(Record set begins)

(* ===== verification/Resume.v ===== *)
(** The repair of a recovery job from its spool
    ([reconcile_forward_recovery_spool]): the progress of the job is a function
    of the bodies on disk, so what a crash loses of the saved file does not
    matter. *)

From Stdlib Require Import ZArith Lia Strings.String Strings.Byte.
From stdpp Require Import sorting gmap fin_maps base list.
From S2P Require Import Prelude Externals Primitives Canonical Rlp RawTx Pow Consensus State StateRoot.
From S2P Require Import Transition Evm Difficulty BlockExec Mempool Admission Replay Network.
From S2P Require Import Sled AccountStore BlockStore ChainStore Generation Publish CandidateStore NodeStore NodeState Snapshots Branch.
From S2P Require Import Supply Import Miner Cursor Recovery Sync Driver Reorg Direct Fork Witness Spool.
#[local] Open Scope Z_scope.

(** ** The branch in a spool *)

Section branch.
Context {D : Digests}.

(** The bodies of a branch from its first height on. *)
Fixpoint linked (first : Z) (parent : Hash256) (l : list (Block * Z)) : Prop :=
  match l with
  | [] => True
  | bw :: l => block_height bw = first /\ hdr_parent_hash (blk_header bw.1) = parent /\ linked (first + 1) (block_hash bw) l
  end.

Definition end_hash (parent : Hash256) (l : list (Block * Z)) : Hash256 := from_option block_hash parent (last l).

(** [l] is what the spool of [tip] holds of the branch: linked bodies, and the
    body of the next height is missing or does not continue them. *)
Definition branch_in (sp : Spool) (tip : Hash256) (first : Z) (parent : Hash256) (l : list (Block * Z)) : Prop :=
  linked first parent l /\ Forall (fun bw => sp_bodies sp !! (tip, block_height bw) = Some bw) l /\
  forall bw, sp_bodies sp !! (tip, first + Z.of_nat (length l)) = Some bw ->
    hdr_parent_hash (blk_header bw.1) <> end_hash parent l.

Lemma end_hash_cons parent bw l : end_hash parent (bw :: l) = end_hash (block_hash bw) l.
Proof.
  unfold end_hash. destruct l as [|bw2 l]; [done|]. rewrite last_cons.
  destruct (last (bw2 :: l)) eqn:El; [done|]. by apply last_None in El.
Qed.

Lemma branch_in_nil sp tip first parent :
  (forall bw, sp_bodies sp !! (tip, first) = Some bw -> hdr_parent_hash (blk_header bw.1) <> parent) ->
  branch_in sp tip first parent [].
Proof. intros H. split; [done|]. split; [constructor|]. intros bw. cbn [length]. rewrite Z.add_0_r. apply H. Qed.

Lemma branch_in_cons sp tip first parent bw l :
  sp_bodies sp !! (tip, first) = Some bw -> block_height bw = first -> hdr_parent_hash (blk_header bw.1) = parent ->
  branch_in sp tip (first + 1) (block_hash bw) l -> branch_in sp tip first parent (bw :: l).
Proof.
  intros Eb Eh Ep (Hl & Hin & Hend). split; [done|]. split; [constructor; [by rewrite Eh|done]|]. intros bw' E.
  rewrite end_hash_cons.
  apply Hend. rewrite <- E. do 2 f_equal. cbn [length]. lia.
Qed.

Lemma branch_in_unique sp tip first parent l1 l2 :
  branch_in sp tip first parent l1 -> branch_in sp tip first parent l2 -> l1 = l2.
Proof.
  revert first parent l2. induction l1 as [|bw1 l1 IH]; intros first parent [|bw2 l2] (Hl1 & Hin1 & He1) (Hl2 & Hin2 & He2); [done|..].
  - exfalso. destruct Hl2 as (Eh & Ep & _). inversion Hin2 as [|? ? E _]; subst. apply (He1 bw2); [|done].
    cbn. by rewrite Z.add_0_r.
  - exfalso. destruct Hl1 as (Eh & Ep & _). inversion Hin1 as [|? ? E _]; subst. apply (He2 bw1); [|done].
    cbn. by rewrite Z.add_0_r.
  - destruct Hl1 as (Eh1 & Ep1 & Hl1), Hl2 as (Eh2 & Ep2 & Hl2). inversion Hin1 as [|? ? E1 Hin1']; subst.
    inversion Hin2 as [|? ? E2 Hin2']; subst. rewrite Eh2, E1 in E2. injection E2 as <-. f_equal.
    apply (IH (block_height bw1 + 1) (block_hash bw1)); (split; [done|]; split; [done|]); intros bw E;
      [rewrite end_hash_cons in He1; apply He1|rewrite end_hash_cons in He2; apply He2]; rewrite <- E; do 2 f_equal; cbn [length]; lia.
Qed.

(Record set ends)

Count every line in the records that holds "destruct" and give that count by itself.

5